FIGURE 3. S1PR1-mediated lymphocyte egress from lymph nodes

The level of sphingosine-1-phosphate (S1P) in lymphoid tissues is normally relatively low compared with the lymph, thereby forming a S1P gradient (shaded green). S1PR1 expressed on T cells is responsive to the S1P gradient and promotes T-cell egress from the lymphoid organ through the endothelial barrier into lymph. Upon activation of the T cell in the lymphoid organ on encountering an antigen-expressing dendritic cell (DC) or by type I interferon stimulation, S1PR1 expression is decreased. Mechanisms include direct protein:protein interaction with CD69, which is induced upon type I interferon stimulation, and through down-regulation of the transcription factor KLF2, which is a direct activator of the S1PR1 gene. Effector T cells eventually re-express S1PR1 and thereby egress from the lymph node to the lymph and into the peripheral tissues. If the levels of S1P are increased in lymphoid tissues, by inhibition of S1P lyase or possibly by inflammation, or in the presence of synthetic S1PR1 ligands such as FTY720, T-cell egress might be blocked by several possible mechanisms: dissipation of the S1P gradient, down-modulation of S1PR1 on T cells by ligand-induced internalization and S1PR1-mediated closure of egress ports on the endothelium by enhancement of junctional contacts.
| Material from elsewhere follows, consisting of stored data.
(** * XdFontList: the font inventory of an XD archive

    A shallow embedding of [xd_font_list.js] and the properties of its
    manifest enumeration, recursive font scan and catalog aggregation. *)

From Stdlib Require Import String Ascii List ZArith NArith Lia Bool.
From stdpp Require Import base strings list gmap.
Import ListNotations.
Local Open Scope string_scope.
Set Warnings "-register-all".

(** ** Values and completions *)

(** The two exceptions the program can raise: a [TypeError] (property
    access on [null], call of a non-function, iteration of a non-iterable)
    and the [SyntaxError] of [JSON.parse]. *)
Inductive error := TypeError | SyntaxError.

Inductive result (A : Type) :=
| Ok (a : A)
| Throw (e : error).
Arguments Ok {A} a.
Arguments Throw {A} e.

Notation "'let!' x ':=' e1 'in' e2" :=
  (match e1 with Ok x => e2 | Throw err => Throw err end)
  (at level 10, x name, e1 at level 100, e2 at level 200, only parsing).

(** What [JSON.parse] returns.  A string holds one [ascii] per UTF-16 code
    unit (code points below 256); a number is carried by the text
    [Number::toString] gives for it, the only thing this program observes of
    a number.  [JObj] lists the own properties in the order [Object.keys]
    reports them, with pairwise distinct keys. *)
Inductive json :=
| JNull
| JBool (b : bool)
| JNum (rendering : string)
| JStr (s : string)
| JArr (items : list json)
| JObj (props : list (string * json)).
FIGURE 4. Effects of S1P on immune cell function

Sphingosine-1-phosphate (S1P) promotes increased numbers of T helper 2 (TH2) cells and TH17 over TH1 cells, and it increases the ratio of M2-type to M1-type macrophages. In a sepsis model, PAR1 induces the autocrine production of S1P and activation of S1PR3 in dendritic cells (DCs), which leads to cytokine and tissue-factor production by these cells, thereby amplifying inflammation and coagulation. S1PR3 activation also results in increased endocytosis in mature dendritic cells. During DC maturation with lipopolysaccharide (LPS), S1P impairs the initiation of TH1-cell responses by suppressing DC interleukin-12 (IL-12) production, but promotes TH2-cell responses by increasing IL-4 and IL-10 production through an unknown mechanism. Activation of S1PR1 by S1P in activated T cells inhibits interferon-γ (IFNγ) production and overexpression of S1PR1 increases IL-4 production. The preferential TH2-cell skewing by DCs, together with the suppression of TH1-cell responses, also favours the production of IL-4. IL-4 is required for IgE production by B cells. Increased levels of IgE increase the expression of IgE receptors on mast cells and basophils, and upon antigen encounter, can result in increased degranulation responses and IL-4 production by these cells. S1P enhances the IL-4-mediated differentiation of monocytes into IL-10-producing macrophages (M2 type), while suppressing the production of IL-12 and other cytokines by M1-type macrophages, and it enhances mast-cell effector functions. The effects of S1P are not restricted to TH1 and TH2-cell responses as it substitutes for IL-23 in the induction of TH17 cells, an effect that seems to be mediated by S1PR1.